I'm following this tutorial on training a causal language model from scratch. My dataset is a corpus of text:
my_dataset = ["some_text... _112_ some_text... _113_ some_text... _114_ some_text...", "some_text... _1423_ some_text... _1424_ some_text... _1425_ some_text...", "some_text... _1111_ some_text... _1111_ some_text... _1111_ some_text..."].
The issue is that my dataset contains a clear pattern of numbers in each text (either the numbers are consecutive or they repeat).
I would like to mask out the previous predicted numbers in this pattern as the model predicts the next tokens (note that they always has the pattern of _X_
, where X
is a number, so I don't want to just mask out any previous number, but just those that correspond to the pattern).
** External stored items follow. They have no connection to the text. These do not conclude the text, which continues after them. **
(** A delete in place only moves elements of the array. *)
Lemma delete_at_incl i s s' x :
  delete_at i s = Ok s' → x ∈ arr s' → x ∈ arr s.
Proof.
  unfold delete_at. case_decide; [|done]. intros [= <-]. cbn.
  rewrite !elem_of_app. intros [H1|[H1|H1]].
  - by eapply elem_of_take in H1 as (? & ? & _); apply list_elem_of_lookup; eauto.
  - eapply subseteq_drop in H1. by eapply subseteq_take in H1.
  - by eapply subseteq_drop in H1.
Qed.

Lemma remove_all_incl (p : A → bool) s s' x :
  remove_all p s = Ok s' → x ∈ arr s' → x ∈ arr s.
Proof.
  unfold remove_all. generalize (len s), 0. intros n.
  revert s. induction n as [|n IH]; intros s i; cbn; [by intros [= <-]|].
  destruct (arr s !! i) as [v|]; [|done]. intros (s1 & Hs1 & H)%outcome_bind_ok Hx.
  specialize (IH _ _ H Hx). destruct (p v); [by eapply delete_at_incl|by simplify_eq].
Qed.
End lemmas.

(** ** Deleting every visited element through a second header

    The pattern of [UnsetPrivileged]: a header copy is ranged over while the
    callback deletes the current element through the original header. *)

(** [for _, v := range s { body }] with effects; [n] and element reads as in [range_loop]. *)
Fixpoint range_loopM {W A St} (get : St → list A) (body : A → St → M W St)
    (i n : nat) (st : St) : M W St :=
  match n with
  | 0 => mret st
  | S n' =>
      match get st !! i with
      | Some v => st' ← body v st; range_loopM get body (S i) n' st'
      | None => panic "index out of range"
      end
  end.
For example, given the first text, after the model predicts _112_
, I'd like to mask the number 112
in that sequence for the subsequent token predictions (e.g., "some_text... _MaskToken_ some_text..."
).
I found this SO that I believe asked a similar question a couple of years ago, but left unanswered and used an inefficient method therefore. From the tutorial I'm using it seems like the DataCollatorForLanguageModeling collator might be the way to go about this:
"Besides stacking and padding batches, it also takes care of creating the language model labels — in causal language modeling the inputs serve as labels too (just shifted by one element), and this data collator creates them on the fly during training so we don’t need to duplicate the input_ids."
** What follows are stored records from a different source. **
(* ===== verification/RefStore.v ===== *)
(** A model of the store laws: every store as one finite map, iterators by
    sorting the keys. It makes the definitions of the development executable and
    shows that the laws of [Sdk.KVLaws] hold together. *)
From stdpp Require Import base list strings gmap sorting sets.
From Stdlib Require Import ZArith Lia.
From S2P Require Import Prelude Sdk.
Open Scope Z_scope.

Fixpoint strip_prefix (pre s : string) : option string :=
  match pre, s with
  | EmptyString, _ => Some s
  | String a pre', String b s' => if decide (a = b) then strip_prefix pre' s' else None
  | String _ _, EmptyString => None
  end.

Lemma strip_prefix_Some pre s k : strip_prefix pre s = Some k ↔ s = pre +:+ k.
Proof.
  revert s. induction pre as [|a pre IH]; intros s; cbn.
  - split; [by intros [= ->]|by intros ->].
  - destruct s as [|b s]; [split; intros; discriminate|]. case_decide as Hab.
    + rewrite IH, Hab. split; [by intros ->|by intros [= ->]].
    + split; [done|]. intros [= ? ?]. congruence.
Qed.

(** ** The lexicographic order *)
Lemma ascii_compare_N a b :
  Ascii.compare a b = N.compare (Ascii.N_of_ascii a) (Ascii.N_of_ascii b).
Proof. done. Qed.

Lemma ascii_compare_eq a b : Ascii.compare a b = Eq → a = b.
Proof. apply Ascii.compare_eq_iff. Qed.

Lemma ascii_compare_refl a : Ascii.compare a a = Eq.
Proof. apply N.compare_refl. Qed.

#[export] Instance bytes_lt_trans : Transitive bytes_lt.
Proof.
  unfold bytes_lt. intros x. induction x as [|a x IH]; intros [|b y] [|c z]; cbn; try done.
  destruct (Ascii.compare a b) eqn:Hab; destruct (Ascii.compare b c) eqn:Hbc; try done.
  - apply ascii_compare_eq in Hab as ->, Hbc as ->. rewrite ascii_compare_refl. apply IH.
  - apply ascii_compare_eq in Hab as ->. by rewrite Hbc.
  - apply ascii_compare_eq in Hbc as ->. by rewrite Hab.
  - intros _ _. rewrite ascii_compare_N, !N.compare_lt_iff in *.
    assert (Ascii.N_of_ascii a < Ascii.N_of_ascii c)%N as ->%N.compare_lt_iff by lia. done.
Qed.

Lemma bytes_compare_refl x : String.compare x x = Eq.
Proof. induction x as [|a x IH]; cbn; [done|]. by rewrite ascii_compare_refl. Qed.

Lemma bytes_le_lt_eq x y : bytes_le x y ↔ bytes_lt x y ∨ x = y.
Proof.
  unfold bytes_le, bytes_lt. split.
  - destruct (String.compare x y) eqn:E; try naive_solver.
    right. by apply String.compare_eq_iff.
  - intros [->| ->]; [done|]. by rewrite bytes_compare_refl.
Qed.

#[export] Instance bytes_le_trans : Transitive bytes_le.
Proof.
  intros x y z. rewrite !bytes_le_lt_eq. intros [H1| ->] [H2| ->]; eauto.
  left. by etrans.
Qed.

#[export] Instance bytes_le_total : Total bytes_le.
Proof.
  intros x y. unfold bytes_le. rewrite (String.compare_antisym y x).
  destruct (String.compare x y); cbn; auto.
Qed.

(** ** Sorted entries *)
Definition entry_le (a b : bytes * bytes) : Prop := bytes_le a.1 b.1.
#[export] Instance entry_le_dec : RelDecision entry_le.
Proof. intros a b. unfold entry_le. apply _. Defined.
#[export] Instance entry_le_trans : Transitive entry_le.
Proof. intros a b c. unfold entry_le. apply bytes_le_trans. Qed.
#[export] Instance entry_le_total : Total entry_le.
Proof. intros a b. unfold entry_le. apply bytes_le_total. Qed.

Lemma StronglySorted_entries (l : list (bytes * bytes)) :
  NoDup l.*1 → StronglySorted entry_le l → StronglySorted bytes_lt l.*1.
Proof.
  induction l as [|[k v] l IH]; cbn; intros Hnd Hs; [constructor|].
  apply NoDup_cons in Hnd as [Hk Hnd]. inversion Hs as [|? ? Hs' Hall]; subst.
  constructor; [by apply IH|]. rewrite Forall_fmap. rewrite Forall_forall in *.
  intros [k' v'] Hin. specialize (Hall _ Hin). unfold entry_le in Hall. cbn in *.
  apply bytes_le_lt_eq in Hall as [?| ->]; [done|].
  destruct Hk. apply list_elem_of_fmap. by exists (k', v').
Qed.

(** ** The store *)
Abbreviation RefKV := (gmap (string * string) string).

Definition ref_entries (w : RefKV) (sk : string) (pre : bytes) : list (bytes * bytes) :=
  omap (λ e : (string * string) * string,
          if decide (e.1.1 = sk) then k ← strip_prefix pre e.1.2; Some (k, e.2) else None)
       (map_to_list w).

#[export] Instance RefKV_store : KVStore RefKV := {
  kv_get w sk k := w !! (sk, k);
  kv_set sk k v w := <[(sk, k) := v]> w;
  kv_delete sk k w := delete (sk, k) w;
  kv_iterate w sk pre := merge_sort entry_le (ref_entries w sk pre);
}.

Lemma ref_entries_elem w sk pre k v :
  (k, v) ∈ ref_entries w sk pre ↔ w !! (sk, pre +:+ k) = Some v.
Proof.
  unfold ref_entries. rewrite list_elem_of_omap. split.
  - intros ([[sk' k'] v'] & Hin%elem_of_map_to_list & H). cbn in *. case_decide; [|done].
    subst. destruct (strip_prefix pre k') as [k''|] eqn:E; [|done]. cbn in H. simplify_eq.
    by apply strip_prefix_Some in E as ->.
  - intros Hw. exists ((sk, pre +:+ k), v). rewrite elem_of_map_to_list. split; [done|].
    cbn. rewrite decide_True by done.
    assert (strip_prefix pre (pre +:+ k) = Some k) as -> by (by apply strip_prefix_Some). done.
Qed.

Lemma ref_entries_nodup w sk pre : NoDup (ref_entries w sk pre).*1.
Proof.
  unfold ref_entries. pose proof (NoDup_fst_map_to_list w) as Hnd.
  induction (map_to_list w) as [|[[sk' k'] v'] l IH]; cbn in *; [constructor|].
  apply NoDup_cons in Hnd as [Hnot Hnd]. specialize (IH Hnd).
  case_decide; cbn; [|done]. subst. destruct (strip_prefix pre k') as [k''|] eqn:E; cbn; [|done].
  constructor; [|done]. intros Hin. apply Hnot.
  apply list_elem_of_fmap in Hin as ([k0 v0] & -> & Hin).
  apply list_elem_of_omap in Hin as ([[sk1 k1] v1] & Hin & H). cbn in *.
  case_decide; [|done]. subst. destruct (strip_prefix pre k1) as [k2|] eqn:E1; [|done].
  cbn in H. simplify_eq. apply strip_prefix_Some in E as ->, E1 as ->.
  apply list_elem_of_fmap. exists ((sk, pre +:+ k0), v0). done.
Qed.

#[export] Instance RefKV_laws : KVLaws RefKV.
Proof.
  constructor; cbn.
  - intros w sk k v sk' k'. rewrite lookup_insert.
    destruct (decide ((sk, k) = (sk', k'))); case_decide; naive_solver.
  - intros w sk k sk' k'. rewrite lookup_delete.
    destruct (decide ((sk, k) = (sk', k'))); case_decide; naive_solver.
  - intros w sk pre k v. rewrite (merge_sort_Permutation entry_le). apply ref_entries_elem.
  - intros w sk pre. apply StronglySorted_entries.
    + rewrite (merge_sort_Permutation entry_le). apply ref_entries_nodup.
    + apply StronglySorted_merge_sort; apply _.
Qed.
(* ===== verification/TwasmMsgs.v ===== *)
(** The messages exchanged with contracts (x/twasm/contract/callback_msgs.go and
    x/twasm/contract/incoming_msgs.go): the callbacks sent with sudo and their
    JSON, the messages contracts send back and how they are read. *)
From stdpp Require Import base list strings gmap sets.
From Stdlib Require Import ZArith Lia.
From S2P Require Import Prelude Sdk Slice Json Privilege.
Open Scope Z_scope.

(** ** Callbacks *)
Inductive EvidenceType := EvidenceDuplicateVote | EvidenceLightClientAttack.

Definition EvidenceType_value (t : EvidenceType) : string :=
  match t with
  | EvidenceDuplicateVote => "duplicate_vote"
  | EvidenceLightClientAttack => "light_client_attack"
  end.

Record Validator := mkValidator { Address : bytes; Power : Z }.

Record Evidence := mkEvidence {
  Evidence_type : EvidenceType;
  Evidence_Validator : Validator;
  Evidence_Height : Z;
  Evidence_Time : Z;
  TotalVotingPower : Z }.

Inductive PrivilegeChangeMsg := Promoted | Demoted.

(** The callers set exactly one field of [PetriSudoMsg]. *)
Inductive PetriSudoMsg :=
  | PrivilegeChange (m : PrivilegeChangeMsg)
  | BeginBlock (evidence : list Evidence)
  | EndBlock
  | EndWithValidatorUpdate
  | Export
  | Import (raw : json_bytes).

Definition enc_Validator (v : Validator) : json :=
  JObj [("address", JStr (b64_encode (Address v))); ("power", JNum (Power v))].

Definition enc_Evidence (e : Evidence) : json :=
  JObj [("evidence_type", JStr (EvidenceType_value (Evidence_type e)));
        ("validator", enc_Validator (Evidence_Validator e));
        ("height", JNum (Evidence_Height e));
        ("time", JNum (Evidence_Time e));
        ("total_voting_power", JNum (TotalVotingPower e))].

(** [json.Marshal(PetriSudoMsg{...})] *)
Definition PetriSudoMsg_Marshal (m : PetriSudoMsg) : outcome json :=
  match m with
  | PrivilegeChange Promoted => Ok (JObj [("privilege_change", JObj [("promoted", JObj [])])])
  | PrivilegeChange Demoted => Ok (JObj [("privilege_change", JObj [("demoted", JObj [])])])
  | BeginBlock es => Ok (JObj [("begin_block", JObj [("evidence", JArr (enc_Evidence <$> es))])])
  | EndBlock => Ok (JObj [("end_block", JObj [])])
  | EndWithValidatorUpdate => Ok (JObj [("end_with_validator_update", JObj [])])
  | Export => Ok (JObj [("export", JObj [])])
  | Import raw => j ← enc_raw raw; Ok (JObj [("import", j)])
  end.

(** ** Messages from contracts *)
Record PrivilegeMsg := mkPrivilegeMsg { Request : Z; Release : Z }.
From this reddit post I understand that the DataCollatorForLanguageModelling
"Duplicate the training sentence. If the masking is performed every time a sequence is fed to the model, the model sees different versions of the same sentence with masks on different positions."
The tutorial also mention
Shifting the inputs and labels to align them happens inside the model, so the data collator just copies the inputs to create the labels.
But going over the source code of GPT2LMHeadModel or the data collator it is not clear to me how to do this either.